Advanced approach for degradation of recalcitrant by nanophotocatalysis using nanocomposites and their future perspectives

Abstract

Industrial effluents containing persistent pollutants play a significant role in environmental pollution. Classical techniques such as chlorination, coagulation, ion flotation, membrane process and sedimentation that have been used to decontaminate polluted water are incapable of efficient degradation due to the generation of secondary pollutants. Photocatalysis, an advanced oxidation process in which the photoreaction is accelerated by the irradiation of catalyst, has shown efficient degradation of recalcitrant in water system.

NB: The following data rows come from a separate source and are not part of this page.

(** * fleet-telemetry: the streaming server (server/streaming/server.go)

    A shallow embedding of the HTTP handler that upgrades a request to a
    WebSocket, of the identity extraction from mTLS material, of the
    connectivity emitter and of the ack router, with the properties the
    specification states about them.

    Go values are modelled as follows.
    - A function returning [(T, error)] whose nil/nil behaviour matters
      returns a pair of options; a call that may panic returns an
      [Outcome].
    - Go maps ([DispatchRules], [reliableAckSources], the socket registry,
      HTTP headers, metric labels) are stdpp [gmap]s.
    - Effects (log lines, sink Produce calls, counter increments, registry
      operations, websocket writes) are events, emitted in order by a small
      monad that threads the registry and knows panics and [defer]. *)

From Stdlib Require Import String Ascii List ZArith Lia.
From stdpp Require Import base option list strings gmap.

Local Open Scope string_scope.
Local Open Scope list_scope.

(** ** Go values *)

Definition bytes := list Byte.byte.

(** [[]byte(s)] *)
Definition bytes_of (s : string) : bytes := list_byte_of_string s.

(** Go's [error] values.  [ErrText] is [errors.New(text)], a [fmt.Errorf]
    without [%w], or an error of a library; [ErrWrap prefix cause] is
    [fmt.Errorf(prefix + "%w", cause)], whose [cause] may be the nil error. *)
#[warnings="-register-all"] Inductive error : Type :=
| ErrText (text : string)
| ErrWrap (prefix : string) (cause : option error).

(** [err.Error()] *)
Fixpoint Error (e : error) : string :=
  match e with
  | ErrText text => text
  | ErrWrap prefix None => prefix +:+ "%!w(<nil>)"
  | ErrWrap prefix (Some cause) => prefix +:+ Error cause
  end.

(** Result of a call into a library that either succeeds or fails. *)
Inductive result (A : Type) : Type :=
| Ok (a : A)
| Err (e : error).
Arguments Ok {A} a.
Arguments Err {A} e.

(** A Go call either returns or panics. *)
Inductive Outcome (A : Type) : Type :=
| Returned (a : A)
| Panicked (reason : string).
Arguments Returned {A} a.
Arguments Panicked {A} reason.

Definition nil_dereference : string :=
  "invalid memory address or nil pointer dereference".
Definition index_out_of_range : string :=
  "index out of range [0] with length 0".

(** ** Certificates, requests, configuration *)

(** pkix.Name, as far as the server reads it *)
Record Name := { CommonName : string }.

(** x509.Certificate, as far as the server reads it; the validity bounds
    are kept in their printed form. *)
Record Certificate := {
  Subject : Name;
  Issuer : Name;
  NotBefore : string;
  NotAfter : string
}.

Usage of nanoparticles as homogenous photocatalyst has become prevalent due to their improved properties such as large surface-to-volume ratio, controlled uniform particle size and its composition which enhances the degradation rate. The recombination of holes and electron pair which is considered to be the limitation in homogenous system can be overcome by nanocomposites or heterogeneous photocatalysts. This system decreases the rate of recombination, leading to effective degradation of individual pollutants because of their enhanced physicochemical and structural properties. In recent years, heterogeneous nanophotocatalytic processes employing titanium dioxide (TiO2) and zinc oxide (ZnO) composites have gained immense research interest as an effective wastewater treatment method because of its efficacy in decomposing and mineralizing the hazardous organic and inorganic pollutants utilizing the UV and visible photons. This paper reviews about the process, synthesis and parameters influencing photocatalytic reaction and their kinetics with much emphasize on types of nanoparticles and nanocomposites and its application in wastewater treatment.